Critical GIS (Sheppard)

The paper “Critical GIS: GIS and Society: Towards a Research Agenda” by Eric Sheppard (1995) is in my eyes, remarkably forward-thinking. Sheppard’s personal insight into GIS 20 years ago is impressive when you take into account the fact that the field of GIS and technological advancement overall has changed very rapidly. He seems to get to the heart of a lot of issues. However, this relevance could also point to a less than desirable fact that even with 20 years of progress within the field there are some fundamental problems still waiting to be addressed.

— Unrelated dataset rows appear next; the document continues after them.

(** * rb-xmpp-notification: a shallow embedding of [rbxmppnotification/xmpp.py]

    The module resolves the audience of a review-request event and sends one
    XMPP message per interested user.  The embedding follows the Python text
    function by function.  The Django ORM, the extension settings and
    [pyxmpp2] are external collaborators: what the module reads from them is
    data of the model ([ReviewRequest], [Extension]) or a member of the class
    [Environment] (address parsing, the byte codec, what the network does). *)

From Stdlib Require Import ZArith String Ascii.
From stdpp Require Import base option list gmap strings pretty.

Open Scope Z_scope.

(** ** Python values and exceptions *)

(** The values a settings entry or a format argument can hold.  A Python 2
    [unicode] object and a byte [str] are kept apart: [.decode] treats them
    differently.  A character of the model is a code point below 256. *)
Inductive PyVal : Type :=
  | PyUnicode (s : string)
  | PyStr (s : string)
  | PyInt (z : Z)
  | PyBool (b : bool)
  | PyNone.

(** Subclasses of [Exception] that the module can meet.  [TransportError]
    stands for whatever [pyxmpp2] or the socket layer raises. *)
Inductive exn : Type :=
  | KeyError (key : string)
  | TypeError (msg : string)
  | ValueError (msg : string)
  | AttributeError (attr : string)
  | UnicodeEncodeError
  | UnicodeDecodeError
  | JIDError (msg : string)
  | SASLAuthenticationFailed
  | TransportError (msg : string).

Definition quote_char : string := String "034"%char EmptyString.
Definition newline : string := String "010"%char EmptyString.

Definition is_ascii (s : string) : bool :=
  forallb (fun c => Nat.ltb (nat_of_ascii c) 128) (list_ascii_of_string s).

(** What the [%s] conversion of a unicode template makes of a value: a byte
    string is decoded with the ASCII codec, the other values go through
    [unicode()]. *)
Definition py_unicode (v : PyVal) : exn + string :=
  match v with
  | PyUnicode s => inr s
  | PyStr s => if is_ascii s then inr s else inl UnicodeDecodeError
  | PyInt z => inr (pretty z)
  | PyBool true => inr "True"
  | PyBool false => inr "False"
  | PyNone => inr "None"
  end.

(** The number a [%d] conversion accepts. *)
Definition py_number (v : PyVal) : option Z :=
  match v with
  | PyInt z => Some z
  | PyBool b => Some (if b then 1 else 0)
  | _ => None
  end.

Definition not_enough_arguments : string :=
  "not enough arguments for format string".
Definition not_all_converted : string :=
  "not all arguments converted during string formatting".
Definition number_required : string :=
  "%d format: a number is required".

(** [fmt % args] for a tuple [args].  The conversions interpreted are the
    ones the templates of the module contain: [%s], [%d] and the escape [%%],
    which yields one percent sign and takes no argument.  Errors come left to
    right, and arguments left over at the end of the template are an error. *)
Fixpoint py_format (fmt : string) (args : list PyVal) : exn + string :=
  match fmt with
  | EmptyString =>
      match args with
      | [] => inr EmptyString
      | _ :: _ => inl (TypeError not_all_converted)
      end
  | String "%" EmptyString => inl (ValueError "incomplete format")
  | String "%" (String c rest) =>
      if Ascii.eqb c "%" then
        match py_format rest args with
        | inr t => inr (String "%" t)
        | inl e => inl e
        end
      else if Ascii.eqb c "s" then
        match args with
        | [] => inl (TypeError not_enough_arguments)
        | a :: args' =>
            match py_unicode a with
            | inl e => inl e
            | inr u =>
                match py_format rest args' with
                | inr t => inr (u +:+ t)
                | inl e => inl e
                end
            end
        end
      else if Ascii.eqb c "d" then
        match args with
        | [] => inl (TypeError not_enough_arguments)
        | a :: args' =>
            match py_number a with
            | None => inl (TypeError number_required)
            | Some z =>
                match py_format rest args' with
                | inr t => inr (pretty z +:+ t)
                | inl e => inl e
                end
            end
        end
      else inl (ValueError "unsupported format character")
  | String c rest =>
      match py_format rest args with
      | inr t => inr (String c t)
      | inl e => inl e
      end
  end.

I enjoyed the introduction to alternative evolutions of GIS since it was a topic that has never crossed my mind before. The most striking examples that emphasized Sheppard’s point that alternate advancements in technology and GIS have been bypassed were the references to analog computers (I could barely conceptualize how that would work) and to an “object-oriented GIS which was technically superior to a layer-based approach” (9). For younger generations who have not existed for enough years to fully experience societal evolution, it is easy to forget that the world wasn’t always like our world today, that it is actually something we created. Sheppard makes a strong point that be it technology, GIS, or the privileging of Boolean logic, doesn’t have to be the status quo. Surprisingly enough, this article more than others we have visited earlier in the semester has cemented my view of GIScience as a science. Furthermore, questioning the very evolution of GIS as a system and into a science is a valuable exercise in critical thought.